Il n’est pas anodin que Jésus ajoute : « pour vous ». La perspective réformée, en insistant sur la foi, veut protéger cette gratuité, craignant qu’une médiation visible ne vienne la brouiller. Mais, paradoxalement, en retirant au Christ le geste par lequel il donne vraiment son Corps et son Sang, elle réduit précisément ce don. Ce n’est plus le Christ qui nourrit, c’est le croyant qui se souvient.

Dans la perspective catholique, au contraire, la foi ne remplace pas le don : elle le reçoit. La confiance ne crée pas la présence : elle s’incline devant elle. Le « pour vous » devient, non une promesse à vérifier, mais un don déjà offert, un mystère à accueillir.

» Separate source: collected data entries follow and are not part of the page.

(** The one-hot theorem on the sample column list, for a female patient:
    no column of the field Sex is hot, and [Sex_M] is there with 0. *)
Lemma one_hot_columns_of_field_witness :
  exists input_df,
    build_input_df (raw_input female_observation) sample_columns = Ok input_df /\
    (forall v, (one_hot_column Sex v, VInt 1) ∉ input_df) /\
    (one_hot_column Sex "M", VInt 0) ∈ input_df /\
    exactly_one_hot ChestPainType input_df.
Proof.
  destruct (one_hot_columns_of_field female_observation sample_columns Sex)
    as (input_df & Hbuild & _ & _ & Hnone & Hother & _).
  destruct (one_hot_columns_of_field female_observation sample_columns
              ChestPainType)
    as (input_df' & Hbuild' & _ & _ & _ & _ & Hone).
  rewrite Hbuild in Hbuild'. injection Hbuild' as <-.
  exists input_df. split; [exact Hbuild |]. split; [| split].
  - apply Hnone. apply (bool_decide_unpack _). vm_compute. exact I.
  - apply (Hother "M"); [discriminate |].
    split; [| reflexivity].
    apply (bool_decide_unpack _). vm_compute. exact I.
  - apply Hone; apply (bool_decide_unpack _); vm_compute; exact I.
Defined.

(** ** Statements *)

Section Statements.
Implicit Types (w : World) (evs : list event).

Lemma after_after (w : World) (evs evs' : list event) :
  after (after w evs) evs' = after w (evs ++ evs').
Proof. unfold after. simpl. now rewrite app_assoc. Qed.

Lemma after_nil (w : World) : after w [] = w.
Proof. destruct w. unfold after. simpl. now rewrite app_nil_r. Qed.

Lemma run_bind {A B} (m : M A) (f : A -> M B) (w : World) :
  (m ≫= f) w =
    match m w with
    | (w', inl e) => (w', Raise e)
    | (w', inr a) => f a w'
    end.
Proof. reflexivity. Qed.

Lemma run_emit (ev : event) (w : World) : emit ev w = (after w [ev], Ok tt).
Proof. reflexivity. Qed.

Lemma framed_intro {A} (m : M A) :
  (forall w, exists evs r,
      m w = (after w evs, r) /\ m (fresh (globals w)) = (after (fresh (globals w)) evs, r)) ->
  framed m.
Proof.
  intros H w. destruct (H w) as (evs & r & Hw & Hf).
  unfold events_of. rewrite Hw, Hf. reflexivity.
Qed.

Lemma framed_elim {A} (m : M A) (g : Globals) :
  framed m ->
  exists evs r, forall w, globals w = g -> m w = (after w evs, r).
Proof.
  intros H. exists (events_of m g), (snd (m (fresh g))).
  intros w <-. apply H.
Qed.

Lemma framed_ret {A} (a : A) : framed (mret a : M A).
Proof.
  apply framed_intro. intros w. exists [], (Ok a).
  rewrite !after_nil. split; reflexivity.
Qed.

Lemma framed_lift {A} (r : result A) : framed (lift r).
Proof.
  apply framed_intro. intros w. exists [], r.
  rewrite !after_nil. split; reflexivity.
Qed.

Lemma framed_bind {A B} (m : M A) (f : A -> M B) :
  framed m -> (forall a, framed (f a)) -> framed (m ≫= f).
Proof.
  intros Hm Hf. apply framed_intro. intros w.
  destruct (framed_elim m (globals w) Hm) as (evs & r & Hrun).
  rewrite !run_bind, (Hrun w eq_refl), (Hrun (fresh (globals w)) eq_refl).
  destruct r as [e | a].
  - exists evs, (Raise e). split; reflexivity.
  - destruct (framed_elim (f a) (globals w) (Hf a)) as (evs' & r' & Hrun').
    exists (evs ++ evs'), r'.
    rewrite (Hrun' (after w evs) eq_refl).
    rewrite (Hrun' (after (fresh (globals w)) evs) eq_refl).
    rewrite !after_after. split; reflexivity.
Qed.
End Statements.

Lemma framed_emit (ev : event) : framed (emit ev).
Proof.
  apply framed_intro. intros w. exists [ev], (Ok tt). split; reflexivity.
Qed.

Lemma framed_read_globals : framed read_globals.
Proof.
  apply framed_intro. intros w. exists [], (Ok (globals w)).
  rewrite !after_nil. split; reflexivity.
Qed.

Lemma run_try {A} (body : M A) (handler : exn -> M A) (w : World) :
  try_except body handler w =
    match body w with
    | (w', inl e) => handler e w'
    | (w', inr a) => (w', Ok a)
    end.
Proof. reflexivity. Qed.

Lemma framed_try {A} (body : M A) (handler : exn -> M A) :
  framed body -> (forall e, framed (handler e)) ->
  framed (try_except body handler).
Proof.
  intros Hb Hh. apply framed_intro. intros w.
  destruct (framed_elim body (globals w) Hb) as (evs & r & Hrun).
  rewrite !run_try, (Hrun w eq_refl), (Hrun (fresh (globals w)) eq_refl).
  destruct r as [e | a].
  - destruct (framed_elim (handler e) (globals w) (Hh e)) as (evs' & r' & Hrun').
    exists (evs ++ evs'), r'.
    rewrite (Hrun' (after w evs) eq_refl).
    rewrite (Hrun' (after (fresh (globals w)) evs) eq_refl).
    rewrite !after_after. split; reflexivity.
  - exists evs, (Ok a). split; reflexivity.
Qed.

La gratuité devient plénitude.

Conclusion : la parole qui ouvre le Ciel

Ainsi les paroles de Luc 22 ne sont-elles pas seulement un testament : elles sont l’aurore du regard sacramentel. Elles sont la clé du sanctuaire, l’ouverture de l’histoire vers l’invisible, l’union de la Croix et de l’Autel, du Vendredi et de chaque Messe. Réduire cette parole à un rappel, c’est laisser la coupe de la grâce inachevée.

La foi catholique, elle, ose se tenir devant l’immensité : si le Christ dit « Ceci est », alors c’est. Et si c’est, alors le monde bascule : le ciel descend, l’autel devient Golgotha transfiguré, et l’Église se tient, émerveillée, dans la lumière du sacrement.

La mémoire protestante contemple le passé ;
l’Eucharistie catholique l’ouvre à la Présence.

La première honore l’histoire ;
la seconde en reçoit le mystère vivant.

Et dans ce mystère, l’Église, de siècle en siècle, accueille la Qourbana :
le Christ donné, le Christ versé,
le Christ vivant, au milieu des siens.